It is conventional for a Serializer/Deserializer (SerDes) receiver to detect not only high-speed serial data but to also detect various side-band lower frequency signals. To do so, the SerDes receiver may include a frequency detector to distinguish between the high-speed data and the sideband signals. For example, a frequency detection filter such as an LC filter or RC filter may be used to perform this detection. However, the definition of “low frequency” with regard to distinguishing the side-band signals from the high-speed data depends upon the standard and varies widely. Therefore, a third order or even higher filter design may be required to accommodate such a variable frequency cutoff between the sideband signaling and the high-speed serial data. But multiple-pole LC filters are bulky and impractical. Similarly, RC filters also demand significant die space and consume substantial amounts of power. Alternatively, oversampling circuits may be used but such circuits are also bulky and power-intensive as the distinction between the side-band signaling and the high-speed data is pushed into the higher frequencies such as in the PCIE standard.

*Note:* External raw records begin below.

(** [retrieve_context] raises nothing; its prompt is the assembled one and
    its requests are the one for the input and one for each query. *)
Lemma retrieve_context_closed (self : OllamaMixtureOfAgents)
    (input_message : string) (extension : QueryExtension) (h : list Call) :
  retrieve_context self input_message extension h
  = (Ok (assembled_prompt
           (λ q, retrieve_documents (rag self) q (retrieval_k self))
           input_message (queries extension)),
     h ++ retrieval_calls self input_message extension).
Proof.
  unfold retrieve_context. rewrite run_bind. unfold do_retrieve at 1.
  cbv beta iota. rewrite run_bind, extension_loop_closed, run_ret.
  unfold assembled_prompt, retrieval_calls, context_header, question_footer.
  rewrite <- app_assoc. cbn [app].
  by destruct (retrieve_documents (rag self) input_message (retrieval_k self)).
Qed.

(** From the extension agent's output on, in closed form. *)
Lemma finish_turn_closed (input_message : string) (web_search_performed : bool)
    (extension_output : string) (self : OllamaMixtureOfAgents)
    (h : list Call) :
  let extension := parse_query_extension extension_output in
  let prompt :=
    assembled_prompt (λ q, retrieve_documents (rag self) q (retrieval_k self))
      input_message (queries extension) in
  let h1 := h ++ retrieval_calls self input_message extension in
  let final_response :=
    generate_with_references h1 (model (final_agent self))
      (synthesis_prompt self prompt)
      (Some (temperature self, max_tokens self)) in
  finish_turn input_message web_search_performed extension_output (self, h)
  = (Ok (final_response, web_search_performed),
     (update_memory final_response assistant self,
      h1 ++ [synthesis_call self prompt])).
Proof.
  cbv zeta. unfold finish_turn. rewrite run_bind. cbn [get_self].
  rewrite run_bind, run_lift, retrieve_context_closed. cbn [fst snd].
  rewrite run_bind, run_lift. unfold do_complete. cbn [fst snd].
  by rewrite run_bind.
Qed.

(** The search on the raw input, with the history it leaves. *)
Lemma direct_augmentation_closed (self : OllamaMixtureOfAgents)
    (input_message : string) (web_search_performed : bool)
    (final_prompt : list Message) (h : list Call) :
  ∃ search_results,
    (search_web input_message h).1 = Ok search_results ∧
    direct_augmentation self input_message web_search_performed final_prompt h
    = (Ok (if web_search_enabled self
              && Py.contains success_marker search_results
           then (true,
                 final_prompt ++
                   [Msg "system"
                      ("Web Search Results:" +:+ Py.nl +:+ search_results)])
           else (web_search_performed, final_prompt)),
       if web_search_enabled self then (search_web input_message h).2 else h).
Proof.
  destruct (search_web_total input_message h) as (infos & pages & Hs & _ & _).
  unfold direct_augmentation. rewrite Hs. cbn [fst snd].
  eexists. split; [done|].
  destruct (web_search_enabled self); cbn [andb]; [|done].
  rewrite run_bind, Hs. by destruct (Py.contains success_marker _).
Qed.

(** [get_response] from the gathered results on, with the history at the
    call of the extension agent. *)
Lemma respond_closed (input_message : string)
    (results : list (option string * bool)) (self : OllamaMixtureOfAgents)
    (h : list Call) :
  let h2 :=
    if web_search_enabled self then (search_web input_message h).2 else h in
  match fan_in results with
  | ([], _) =>
      respond input_message results (self, h)
      = (Ok (Some all_failed_message, false), (self, h))
  | (_, web_search_performed) =>
      ∃ search_results,
        (search_web input_message h).1 = Ok search_results ∧
        let flag :=
          if web_search_enabled self
             && Py.contains success_marker search_results
          then true else web_search_performed in
        match generate_response (query_extension_agent self)
                ("Consider the following query: " +:+ input_message) h2
        with
        | (Ok (extension_output, _), h3) =>
            respond input_message results (self, h)
            = finish_turn input_message flag extension_output (self, h3)
        | (Raise e, h3) =>
            respond input_message results (self, h) = (Raise e, (self, h3))
        end
  end.
Proof.
  cbv zeta. unfold respond. rewrite run_bind. cbn [get_self].
  destruct (fan_in results) as [[|reference references] wsp]; [done|].
  destruct (direct_augmentation_closed self input_message wsp
              (first_final_prompt self input_message (reference :: references)) h)
    as (search_results & Hs & Hd).
  exists search_results. split; [done|]. cbv zeta.
  rewrite run_bind, run_lift, Hd. cbn [fst snd].
  destruct (web_search_enabled self && Py.contains success_marker search_results);
    rewrite run_bind, run_lift;
    destruct (generate_response _ _ _) as [[[out b]|e] h3]; done.
Qed.

Lemma fan_in_failed (results : list (option string * bool)) :
  Forall (λ r, failed r.1) results → (fan_in results).1 = [].
Proof.
  intros Hall. unfold fan_in. generalize false as w.
  induction Hall as [|[response sp] results Hf _ IH]; intros w; [done|].
  cbn [foldl]. destruct response as [r|]; cbn in Hf.
  - unfold usable. rewrite Hf. apply IH.
  - apply IH.
Qed.

Lemma quiet_retrieves_with (K : Z) (c : Call) :
  negb (is_retrieve c) → retrieves_with K c.
Proof. by destruct c. Qed.

Lemma web_retrieves_with (K : Z) (c : Call) :
  is_page c || is_search c → retrieves_with K c.
Proof. by destruct c. Qed.

Lemma gather_extends (agents : list OllamaAgent) (message : string) :
  preserves (extends (λ c, negb (is_retrieve c))) (gather agents message).
Proof.
  induction agents as [|agent agents IH]; cbn [gather].
  - apply preserves_ret, _.
  - apply preserves_bind; [apply _|apply generate_response_extends|].
    intros r. apply preserves_bind; [apply _|done|].
    intros rs. apply preserves_ret, _.
Qed.

(** What [get_response] does from the gathered results on: the abort when
    no reference is left; otherwise an exception of the extension agent
    that leaves the orchestrator as it is, or the synthesis call as the
    last call and the commit of its answer. *)
Lemma respond_outcome (input_message : string)
    (results : list (option string * bool)) (self : OllamaMixtureOfAgents)
    (h : list Call) :
  let out := respond input_message results (self, h) in
  extends (retrieves_with (retrieval_k self)) h out.2.2 ∧
  match (fan_in results).1 with
  | [] => out = (Ok (Some all_failed_message, false), (self, h))
  | _ =>
      match out.1 with
      | Ok (final_response, _) =>
          out.2.1 = update_memory final_response assistant self ∧
          ∃ ctx extension h2 h3,
            let prompt :=
              context_header +:+ ctx +:+ question_footer input_message in
            retrieve_context self input_message extension h2
              = (Ok prompt, h3) ∧
            out.2.2 = h3 ++ [synthesis_call self prompt]
      | Raise _ => out.2.1 = self
      end
  end.
Proof.
  cbv zeta. pose proof (respond_run input_message results self h) as Hrun.
  destruct (fan_in results) as [[|reference references] wsp]; cbn [fst].
  { rewrite Hrun. split; [reflexivity|done]. }
  destruct Hrun as (search_results & d & _ & Hd & Hrun). cbv zeta in Hrun.
  pose proof (generate_response_extends (query_extension_agent self)
                ("Consider the following query: " +:+ input_message) (h ++ d))
    as Hext.
  destruct (generate_response _ _ (h ++ d)) as [[[out b]|e] h'];
    rewrite Hrun; cbn [snd] in Hext.
  - destruct (finish_turn_run input_message
                (if web_search_enabled self
                    && Py.contains success_marker search_results
                 then true else wsp) out self h') as (ctx & Hr & ->).
    cbn [fst snd]. split; [|split; [done|by eexists _, _, _, _]].
    transitivity (h ++ d).
    { exists d. split; [done|].
      eapply Forall_impl; [exact Hd|]. apply web_retrieves_with. }
    transitivity h'.
    { eapply extends_weaken; [|exact Hext]. apply quiet_retrieves_with. }
    eexists. split; [by rewrite <- app_assoc|].
    apply Forall_app. split; [|by repeat constructor].
    constructor; [done|]. apply Forall_fmap, Forall_true. done.
  - cbn [fst snd]. split; [|done].
    transitivity (h ++ d).
    { exists d. split; [done|].
      eapply Forall_impl; [exact Hd|]. apply web_retrieves_with. }
    eapply extends_weaken; [|exact Hext]. apply quiet_retrieves_with.
Qed.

In addition, the voltage levels (signal amplitudes) are also variable depending upon the particular standard being implemented. A modern SerDes receiver may need to accommodate input signal amplitude variations of more than five times in some cases. Low-frequency, small-amplitude signals must pass through the same frequency detection filter in such a receiver as do high-frequency, large-amplitude signals. This amplitude variation further complicates the design of multi-pole frequency detection filters such as RC filters.
Accordingly, there is a need in the art for systems and methods for improved frequency detection.